■ DIRECTIONS FOR THIS TASK: Produce an exact copy of the lines below, starting at the first and ending with the line containing "apply orb_false_iff in".

:: INPUT FOR THIS TASK

(** The custom attribute class is a window on the tags: attribute 1 of
    instance k is answered with the value a read of the k-th tag gives, and
    the state stays as it is; an instance that numbers no tag, and any other
    attribute, is refused with the CIP status that says so. *)
Theorem custom_class_reads_tag (w : world P) ep p tags item k a v b t rest :
  can_write w -> local_tags w ep p tags -> 0 <= k < 256 -> 0 <= a < 256 ->
  left item ([3] ++ attribute_path customClass k a ++ rest) ->
  Z.of_nat (length tags) < 2 ^ 16 ->
  (1 <= k <= Z.of_nat (length tags) -> sort_tags tags !! Z.to_nat (k - 1) = Some t /\
     stores p (sti_Name t) 1 v /\ value_image v b) ->
  unconnectedServiceGetAttrSingle item w =
    (Ok tt, sent (unconnected_frame
      (if (k =? 0) || (Z.of_nat (length tags) <? k) then
         [Service.AsResponse CIPService_GetAttributeSingle; 0; CIPStatus_PathDestinationUnknown; 0]
       else if negb (a =? 1) then
         [Service.AsResponse CIPService_GetAttributeSingle; 0; CIPStatus_AttributeNotSupported; 0]
       else [Service.AsResponse CIPService_GetAttributeSingle; 0; 0; 0] ++ b) w) w).
Proof.
  intros Hw Hloc Hk Ha L Hl Hv. unfold unconnectedServiceGetAttrSingle.
  destruct L as [Hp L].
  assert (exists i1, item_Byte item = (Ok 3, i1) /\ left i1 (attribute_path customClass k a ++ rest))
    as (i1 & E1 & L1).
  { destruct (parses_run read_u8 [3] 3 item _ (parses_u8 (R:=CIPItem) 3 ltac:(zbound)) Hp L) as (i1 & E & Hd & Hi).
    exists i1. split; [apply (item_uint_agrees 1); [lia|exact Hp|exact E]|done]. }
  eapply step; [by apply on_Ok, wrapM_Ok|]. cbv beta iota. change (negb (3 =? 3)) with false. cbv iota.
  eapply (read_attribute_path_Ok customClass k a); [zbound|lia|lia|exact L1|intros i2 _]. cbv beta iota.
  change (customClass =? customClass) with true. cbv iota.
  eapply step; [by eapply resolve_Ok|]. rewrite (wrap_small 16 k) by lia.
  destruct (_ || _) eqn:E; [by apply sendUnconnectedErrorReply_Ok|].
  apply orb_false_iff in E as [E2%Z.eqb_neq E3%Z.ltb_ge].
  destruct Hv as (Ht & Hst & Hi); [lia|]. rewrite Ht. cbn [fmap option_fmap option_map].
  destruct (negb (a =? 1)); [by apply sendUnconnectedErrorReply_Ok|].
  eapply step; [by eapply try_Ok, Resolve_local|]. cbv iota.
  eapply step; [by eapply try_Ok, call_ep_eq; [apply Hloc|apply TagRead_stores]|].
  rewrite (with_ep_id ep p) by apply Hloc. cbv iota. by apply value_image_reply.
Qed.
(** Writing attribute 1 of instance k of the custom class writes the k-th
    tag: the endpoint gets the decoded value under that tag's name, and the
    reply says whether it took it. *)
Theorem custom_class_writes_tag (w : world P) ep p tags item k t v bv rest r p' :
  can_write w -> local_tags w ep p tags -> 1 <= k <= Z.of_nat (length tags) -> k < 256 ->
  sort_tags tags !! Z.to_nat (k - 1) = Some t ->
  scalar_ok v -> binary_write v = Ok bv ->
  left item ([3] ++ attribute_path customClass k 1 ++
    write_values (fst (GoVarToCIPType v)) 1 [bv] ++ rest) ->
  TagWrite (sti_Name t) v p = (r, p') -> (forall why, r <> Panic why) ->
  unconnectedServiceSetAttrSingle item w =
    (Ok tt, sent (unconnected_frame
      [Service.AsResponse CIPService_SetAttributeSingle; 0;
       if is_Ok r then 0 else CIPStatus_InvalidAttributeValue; 0] w) (with_ep ep p' w)).
Proof.
  intros Hw Hloc Hk Hk2 Ht Hs Hb [Hp L] Hr Hnp. unfold unconnectedServiceSetAttrSingle.
  assert (exists i1, item_Byte item = (Ok 3, i1) /\ left i1 (attribute_path customClass k 1 ++
    write_values (fst (GoVarToCIPType v)) 1 [bv] ++ rest)) as (i1 & E1 & L1).
  { destruct (parses_run read_u8 [3] 3 item _ (parses_u8 (R:=CIPItem) 3 ltac:(zbound)) Hp L) as (i1 & E & Hd & Hi).
    exists i1. split; [apply (item_uint_agrees 1); [lia|exact Hp|exact E]|done]. }
  eapply step; [apply on_Ok, wrapM_Ok, E1|]. cbv beta iota. change (negb (3 =? 3)) with false. cbv iota.
  eapply (read_attribute_path_Ok customClass k 1); [zbound|lia|lia|exact L1|intros i2 L2]. cbv beta iota.
  change (negb (customClass =? customClass)) with false. change (negb (1 =? 1)) with false. cbv iota.
  eapply step; [by eapply resolve_Ok|]. rewrite (wrap_small 16 k) by lia.
  rewrite (proj2 (Z.eqb_neq _ _)), (proj2 (Z.ltb_ge _ _)) by lia. cbn [orb].
  rewrite Ht. cbn [fmap option_fmap option_map].
  destruct (type_code_stop v Hs) as (Htc1 & _ & _ & _ & Htc2).
  eapply step_on; [apply parses_wrapM, (parses_write_values (fst (GoVarToCIPType v)) [v] [bv])|exact L2|intros i3 _].
  { exact Htc2. }
  { exact Htc1. }
  { zbound. }
  { by repeat constructor. }
  cbv beta iota. eapply step; [by eapply try_Ok, Resolve_local|]. cbv iota.
  destruct r as [[]|e|why]; [| |by destruct (Hnp why)].
  - eapply step; [by eapply try_Ok, call_ep_eq; [apply Hloc|]|]. cbv iota.
    by rewrite (sendUnconnectedRRDataReply_Ok _ [] []).
  - eapply step; [eapply try_Err; unfold call_ep; rewrite (local_ep _ _ _ _ Hloc), Hr; reflexivity|].
    cbv iota. by rewrite sendUnconnectedErrorReply_Ok.
Qed.
End Custom.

::::

■ WRITTEN RESPONSE:
(** The custom attribute class is a window on the tags: attribute 1 of
    instance k is answered with the value a read of the k-th tag gives, and
    the state stays as it is; an instance that numbers no tag, and any other
    attribute, is refused with the CIP status that says so. *)
Theorem custom_class_reads_tag (w : world P) ep p tags item k a v b t rest :
  can_write w -> local_tags w ep p tags -> 0 <= k < 256 -> 0 <= a < 256 ->
  left item ([3] ++ attribute_path customClass k a ++ rest) ->
  Z.of_nat (length tags) < 2 ^ 16 ->
  (1 <= k <= Z.of_nat (length tags) -> sort_tags tags !! Z.to_nat (k - 1) = Some t /\
     stores p (sti_Name t) 1 v /\ value_image v b) ->
  unconnectedServiceGetAttrSingle item w =
    (Ok tt, sent (unconnected_frame
      (if (k =? 0) || (Z.of_nat (length tags) <? k) then
         [Service.AsResponse CIPService_GetAttributeSingle; 0; CIPStatus_PathDestinationUnknown; 0]
       else if negb (a =? 1) then
         [Service.AsResponse CIPService_GetAttributeSingle; 0; CIPStatus_AttributeNotSupported; 0]
       else [Service.AsResponse CIPService_GetAttributeSingle; 0; 0; 0] ++ b) w) w).
Proof.
  intros Hw Hloc Hk Ha L Hl Hv. unfold unconnectedServiceGetAttrSingle.
  destruct L as [Hp L].
  assert (exists i1, item_Byte item = (Ok 3, i1) /\ left i1 (attribute_path customClass k a ++ rest))
    as (i1 & E1 & L1).
  { destruct (parses_run read_u8 [3] 3 item _ (parses_u8 (R:=CIPItem) 3 ltac:(zbound)) Hp L) as (i1 & E & Hd & Hi).
    exists i1. split; [apply (item_uint_agrees 1); [lia|exact Hp|exact E]|done]. }
  eapply step; [by apply on_Ok, wrapM_Ok|]. cbv beta iota. change (negb (3 =? 3)) with false. cbv iota.
  eapply (read_attribute_path_Ok customClass k a); [zbound|lia|lia|exact L1|intros i2 _]. cbv beta iota.
  change (customClass =? customClass) with true. cbv iota.
  eapply step; [by eapply resolve_Ok|]. rewrite (wrap_small 16 k) by lia.
  destruct (_ || _) eqn:E; [by apply sendUnconnectedErrorReply_Ok|].
  apply orb_false_iff in E as [E2%Z.eqb_neq E3%Z.ltb_ge].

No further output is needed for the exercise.